(* ===== verification/ServicesFacts.v ===== *)
(** * What a service request promises

    One request at most, signed for exactly what it sends, and failures that say
    nothing of the signer's or the server's own errors. *)

From S2P Require Import Prelude JsString Utf8 Bytes Json JsValue Security Envelope Nostr NostrFacts Net Blossom BlossomFacts ServicesHttp.

Local Open Scope effect_scope.

Section Facts.
Context `{Unicode} `{Web} `{Numbers} `{NostrTools} `{Cipher} `{Net} `{!BuyerSigner}.

(** The event a buyer is asked to sign for a request. *)
Definition request_template (url : jstr) (m : method) (body : option jstr) (t : EventTemplate) : Prop :=
  ∃ now payload, payload_tag m (default [] body) = Ok payload ∧
    t = mkTemplate 27235 now ([[lit "u"; url]; [lit "method"; method_text m]] ++ payload) [].

(** The header carries that event, signed by the buyer. *)
Definition signed_by_buyer (t : EventTemplate) (buyer header : jstr) : Prop :=
  ∃ key v event, assertHex64 buyer "Buyer public key" = Ok key ∧ assertSignedEventExactly t v (Some key) = Ok event ∧
    header = lit "Nostr " ++ btoa (utf8_encode (stringify (raw event))).

Inductive authorised (url : jstr) (m : method) (body : option jstr) : option jstr → option jstr → list act → Prop :=
  | authorised_none : authorised url m body None None []
  | authorised_buyer buyer t header : request_template url m body t → signed_by_buyer t buyer header →
      authorised url m body (Some buyer) (Some header) [Phase Signing; AskedToSign t].

(** Everything a request may do, up to where it stopped. *)
Inductive request_log (url : jstr) (m : method) (body buyer : option jstr) : list act → Prop :=
  | log_nothing : request_log url m body buyer []
  | log_signing b : buyer = Some b → request_log url m body buyer [Phase Signing]
  | log_asked b t : buyer = Some b → request_template url m body t → request_log url m body buyer [Phase Signing; AskedToSign t]
  | log_sent authorisation l : authorised url m body buyer authorisation l →
      request_log url m body buyer (l ++ [Phase Requesting; Sent (service_request url m body authorisation)]).

Definition typed (e : thrown) : Prop := ∃ code message status, e = ServiceRequestError code message status.

(** The log, and the failure, of a part of a request. *)
Definition part_failure (Log : list act → Prop) (e : thrown) (l : list act) : Prop := Log l ∧ typed e.

Lemma does_service_failure {A} path phase e (Log : list act → Prop) (R : A → list act → Prop) l : Log l →
  does (λ e l', part_failure Log e (l ++ l')) (λ a l', R a (l ++ l')) (service_failure path phase e).
Proof.
  intros Hl. unfold service_failure. eapply (does_bind _ (λ _ l', l' = [])); [by apply does_asks|]. intros stopped l' ->.
  assert (∀ e', typed e' → does (A := A) (λ e0 l', part_failure Log e0 (l ++ [] ++ l')) (λ b l', R b (l ++ [] ++ l')) (throw e')) as Hthrow.
  { intros e' He. apply does_throw. cbn. by rewrite app_nil_r. }
  destruct stopped; [apply Hthrow; unfold typed; eauto|].
  destruct e; try (apply Hthrow; destruct phase; unfold typed; by eauto).
Qed.

(** A guarded part fails only with what a service request may say. *)
Lemma does_guarded {A} path phase (Log : list act → Prop) (R : A → list act → Prop) m :
  does (λ _, Log) R m → does (part_failure Log) R (catch m (service_failure path phase)).
Proof. intros Hm. apply (does_catch _ _ _ _ _ Hm). intros e l Hl. by apply does_service_failure. Qed.

Lemma does_throwIfAborted (Q : thrown → list act → Prop) (R : unit → list act → Prop) :
  (∀ e, Q e []) → R tt [] → does Q R throwIfAborted.
Proof.
  intros Hq Hr. apply does_only; [apply only_throwIfAborted|done|]. by intros [].
Qed.

Lemma does_authorise url m body buyer :
  does (λ _, request_log url m body (Some buyer)) (λ header l, authorised url m body (Some buyer) (Some header) l)
    (authorise url m (default [] body) buyer).
Proof.
  unfold authorise. eapply (does_bind _ (λ _ l, l = [Phase Signing])); [by apply does_logs|]. intros _ _ ->.
  assert (request_log url m body (Some buyer) [Phase Signing]) as Hsigning by by econstructor.
  eapply (does_bind _ (λ t l, l = [] ∧ request_template url m body t)).
  { unfold httpTemplate. eapply (does_bind _ (λ p l, l = [] ∧ payload_tag m (default [] body) = Ok p)); [by apply does_lift|].
    intros p _ [-> Hp]. eapply (does_bind _ (λ _ l, l = [])); [by apply does_asks|]. intros now _ ->. apply does_ret. split; [done|]. by exists now, p. }
  intros t _ [-> Ht]. assert (request_log url m body (Some buyer) [Phase Signing; AskedToSign t]) as Hasked by by econstructor.
  eapply (does_bind _ (λ event l, l = [AskedToSign t] ∧ ∃ key v, assertHex64 buyer "Buyer public key" = Ok key ∧ assertSignedEventExactly t v (Some key) = Ok event)).
  { unfold buyer_signs. eapply (does_bind _ (λ key l, l = [] ∧ assertHex64 buyer "Buyer public key" = Ok key)); [by apply does_lift|].
    intros key _ [-> Hk]. eapply (does_bind _ (λ _ l, l = [AskedToSign t])); [by apply does_abortable|]. intros v _ ->.
    apply does_lift; [|done]. intros event He. split; [done|]. by exists key, v. }
  intros event _ (-> & key & v & Hk & He). eapply (does_bind _ (λ _ l, l = [])); [by apply does_throwIfAborted|]. intros _ _ ->.
  eapply (does_bind _ (λ _ l, l = [])); [by apply does_asks|]. intros now _ ->.
  destruct (negb _); [|by apply does_throw]. apply does_ret. cbn. eapply authorised_buyer; [done|]. by exists key, v, event.
Qed.

Lemma only_read_json path r : only (λ _, False) (read_json path r).
Proof.
  unfold read_json. destruct (rs_body r) as [reads|]; [|apply only_throw]. only_steps.
  - generalize (@nil bytes). generalize 0. induction reads as [|[value| |e|] reads IH]; intros n cs; cbn [read_capped]; only_steps; auto using only_throwIfAborted.
  - by destruct (_ ≫= _); [apply only_ret|apply only_throw].
Qed.

Lemma does_ask url path body buyer (m := match body with Some _ => POST | None => GET end) :
  does (part_failure (request_log url m body buyer)) (λ _, request_log url m body buyer) (ask url path body buyer).
Proof.
  unfold ask. fold m.
  eapply (does_bind _ (λ _ l, l = [])).
  { apply does_guarded. apply does_throwIfAborted; [intros _; constructor|done]. }
  intros _ _ ->. eapply (does_bind _ (λ a l, authorised url m body buyer a l)).
  { apply does_guarded. destruct buyer as [b|].
    - eapply does_bind; [apply does_authorise|]. intros header l Hl. apply does_ret. by rewrite app_nil_r.
    - apply does_ret. constructor. }
  intros authorisation l Hl. cbn [app].
  assert (request_log url m body buyer l) as Hlog by (destruct Hl; by econstructor).
  assert (request_log url m body buyer (l ++ [Phase Requesting; Sent (service_request url m body authorisation)])) as Hsent by by econstructor.
  apply (does_impl (part_failure (λ l', request_log url m body buyer (l ++ l'))) _ (λ _ l', request_log url m body buyer (l ++ l')) _); [done..|].
  apply does_guarded. eapply (does_bind _ (λ _ l', l' = [])); [apply does_throwIfAborted; [intros _; by rewrite app_nil_r|done]|].
  intros _ _ ->. eapply (does_bind _ (λ _ l', l' = [Phase Requesting])); [by apply does_logs|]. intros _ _ ->.
  eapply (does_bind _ (λ _ l', l' = [Sent (service_request url m body authorisation)])); [by apply does_abortable|].
  intros r _ ->. apply does_only; [apply only_read_json|done|done].
Qed.

(** A call that is refused before anything is signed or sent. *)
Definition malformed_call (origin path : jstr) (body : option json) (buyer : option jstr) (options : ServiceOptions) : Prop :=
  (∃ e, normaliseBlossomServer origin (so_profile options) = Throw e) ∨ service_path path = false ∨
  MAX_SERVICE_REQUEST_BYTES < zlen (utf8_encode (default [] (stringify <$> body))) ∨
  is_safe_integer (default 45000 (so_timeoutMs options)) && in_range 1 300000 (default 45000 (so_timeoutMs options)) = false ∨
  is_discovery path = true ∧ (is_Some body ∨ is_Some buyer).

(** C25: whatever the signer and the server do, a service request asks for one
    signature at most, of an event for exactly the address, method and body it
    then sends, and sends one request at most, to an allowed path of the given
    origin, within the size limit, without cookies, referrer, cache or
    redirects. It fails only with a [ServiceRequestError], but for a call that is
    itself malformed (its server address, path, size or timeout, or a body or buyer
    for a public description), which is refused with a plain error before anything
    is signed or sent. *)
Theorem service_request_scope origin path body buyer options s s' r :
  requestJson origin path body buyer options s = (s', r) →
  ∃ l, log s' = log s ++ l ∧
    (l = [] ∨ ∃ base (m := match body with Some _ => POST | None => GET end),
       normaliseBlossomServer origin (so_profile options) = Ok base ∧ service_path path = true ∧
       zlen (utf8_encode (default [] (stringify <$> body))) <= MAX_SERVICE_REQUEST_BYTES ∧
       (is_discovery path = true → body = None ∧ buyer = None) ∧
       request_log (base ++ path) m (stringify <$> body) buyer l) ∧
    (∀ e, r = inl e → typed e ∨ l = [] ∧ malformed_call origin path body buyer options).
Proof.
  intros Hr.
  set (Log := λ l, l = [] ∨ ∃ base (m := match body with Some _ => POST | None => GET end),
       normaliseBlossomServer origin (so_profile options) = Ok base ∧ service_path path = true ∧
       zlen (utf8_encode (default [] (stringify <$> body))) <= MAX_SERVICE_REQUEST_BYTES ∧
       (is_discovery path = true → body = None ∧ buyer = None) ∧
       request_log (base ++ path) m (stringify <$> body) buyer l).
  set (Bad := malformed_call origin path body buyer options).
  assert (does (λ e l, Log l ∧ (typed e ∨ l = [] ∧ Bad)) (λ _, Log) (requestJson origin path body buyer options)) as Hd.
  { unfold requestJson.
    eapply (does_bind _ (λ base l, l = [] ∧ normaliseBlossomServer origin (so_profile options) = Ok base)).
    { destruct (normaliseBlossomServer origin (so_profile options)) as [base|msg] eqn:E; [by apply does_lift|].
      apply does_throw. split; [by left|right]. split; [done|]. left. by exists msg. }
    intros base _ [-> Hbase]. destruct (service_path path) eqn:Hpath; [|apply does_throw; split; [by left|right; split; [done|by right; left]]].
    destruct (negb (MAX_SERVICE_REQUEST_BYTES <? _)) eqn:Hsize.
    2:{ apply does_throw. split; [by left|right]. split; [done|]. right; right; left. bool_prop. done. }
    cbv zeta. destruct (is_safe_integer _ && _) eqn:Htime; [|apply does_throw; split; [by left|right; split; [done|by right; right; right; left]]].
    eapply (does_bind _ (λ _ l, l = [])); [by apply does_changes|]. intros _ _ ->.
    eapply (does_bind _ (λ _, Log)); [|intros v l Hl; eapply (does_bind _ (λ _ l', l' = [])); [by apply does_changes|]; intros _ _ ->; apply does_ret; by rewrite app_nil_r].
    apply (does_catch _ (λ e l, Log l ∧ (typed e ∨ l = [] ∧ Bad))).
    2:{ intros e l Hl. eapply (does_bind _ (λ _ l', l' = [])); [by apply does_changes|]. intros _ _ ->. apply does_throw. cbn. by rewrite app_nil_r. }
    destruct (negb (is_discovery path && _)) eqn:Hpublic.
    2:{ apply does_throw. split; [by left|right]. split; [done|]. right; right; right; right. apply negb_false_iff, andb_true_iff in Hpublic as [Hp Hb].
        split; [exact Hp|]. by apply orb_true_iff in Hb as [Hb%bool_decide_eq_true|Hb%bool_decide_eq_true]; [left|right]. }
    assert (∀ l, request_log (base ++ path) (match body with Some _ => POST | None => GET end) (stringify <$> body) buyer l → Log l) as Hlog.
    { intros l Hl. right. exists base. split_and!; [done..| | |done].
      - apply negb_true_iff, Z.ltb_ge in Hsize. done.
      - intros Hdisc. rewrite Hdisc in Hpublic. cbn in Hpublic. apply negb_true_iff, orb_false_iff in Hpublic as [Hb Hy].
        apply bool_decide_eq_false in Hb, Hy. by split; apply eq_None_not_Some. }
    pose proof (does_ask (base ++ path) path (stringify <$> body) buyer) as Ha.
    apply (does_impl (λ e l, part_failure Log e l) _ (λ _, Log) _); [intros e l [Hl He]; by split; [|left]|done|].
    destruct body; (eapply does_impl; [| |exact Ha]); [intros e l [Hl He]; split; auto|auto|intros e l [Hl He]; split; auto|auto]. }
  destruct (Hd s) as (l & Hl & Hp). rewrite Hr in Hl, Hp. cbn in Hl, Hp. exists l. split; [done|].
  destruct r as [e|v]; [|by split].
  destruct Hp as [Hlog He]. split; [exact Hlog|]. by intros _ [= <-].
Qed.
End Facts.

(** ** An example world *)

(** A server that answers every request with one JSON value. *)
Definition answering_net (answer : request → json) : Net := {|
  World := Z;
  cancelled _ := false;
  timedOut _ := false;
  openDeadline _ w := w;
  closeDeadline w := w;
  dateNow _ := 1700000000000;
  hashSignal _ _ := false;
  blobStream b := [b];
  signer t w := (w, Settles (Some (signed_value t example_key)));
  network rq w := (w + 1, Settles (mkResponse 200 [] [] None None (Some [Chunk (stringify (H := no_fractions) (answer rq))])
                                     (Some (lit "Application/JSON; charset=utf-8"))));
|}.

Definition example_buyer : ∀ answer, @BuyerSigner (answering_net answer) := λ answer,
  @Build_BuyerSigner (answering_net answer) (λ t w, (w, inr (Some (signed_value t example_key)))).

#[local] Existing Instances ascii_unicode blob_web no_fractions trusting_tools hello_cipher.

Definition checked_order : M (H := answering_net (λ _, JObj [])) json :=
  requestJson (H4 := answering_net (λ _, JObj [])) (H5 := example_buyer _) (lit "https://example.com") (lit "/checkout/v1/orders/o1/check") (Some (JObj [(lit "quote_digest", JStr example_hash)]))
    (Some example_key) (mkServiceOptions direct None).

Lemma service_request_scope_witness :
  ∃ s' l, checked_order (mkState (H := answering_net (λ _, JObj [])) 0 []) = (s', inr (JObj [])) ∧ log s' = [] ++ l ∧ length l = 4%nat.
Proof.
  assert (snd (checked_order (mkState (H := answering_net (λ _, JObj [])) 0 [])) = inr (JObj [])) as Hv by (vm_compute; reflexivity).
  assert (length (log (fst (checked_order (mkState (H := answering_net (λ _, JObj [])) 0 [])))) = 4%nat) as Hlen by (vm_compute; reflexivity).
  destruct (checked_order (mkState (H := answering_net (λ _, JObj [])) 0 [])) as [s' r] eqn:Hr. cbn [fst snd] in *. subst r.
  unfold checked_order in Hr. destruct (service_request_scope _ _ _ _ _ _ _ _ Hr) as (l & Hl & _). exists s', l.
  split_and!; [done..|]. by rewrite Hl in Hlen.
Defined.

==================================================

Aim of the task: Give an exact copy of the lines above, from the top of the records to the line that contains "Definition request_template (url", taking in both ends.

Task solution:
(* ===== verification/ServicesFacts.v ===== *)
(** * What a service request promises

    One request at most, signed for exactly what it sends, and failures that say
    nothing of the signer's or the server's own errors. *)

From S2P Require Import Prelude JsString Utf8 Bytes Json JsValue Security Envelope Nostr NostrFacts Net Blossom BlossomFacts ServicesHttp.

Local Open Scope effect_scope.

Section Facts.
Context `{Unicode} `{Web} `{Numbers} `{NostrTools} `{Cipher} `{Net} `{!BuyerSigner}.

(** The event a buyer is asked to sign for a request. *)
Definition request_template (url : jstr) (m : method) (body : option jstr) (t : EventTemplate) : Prop :=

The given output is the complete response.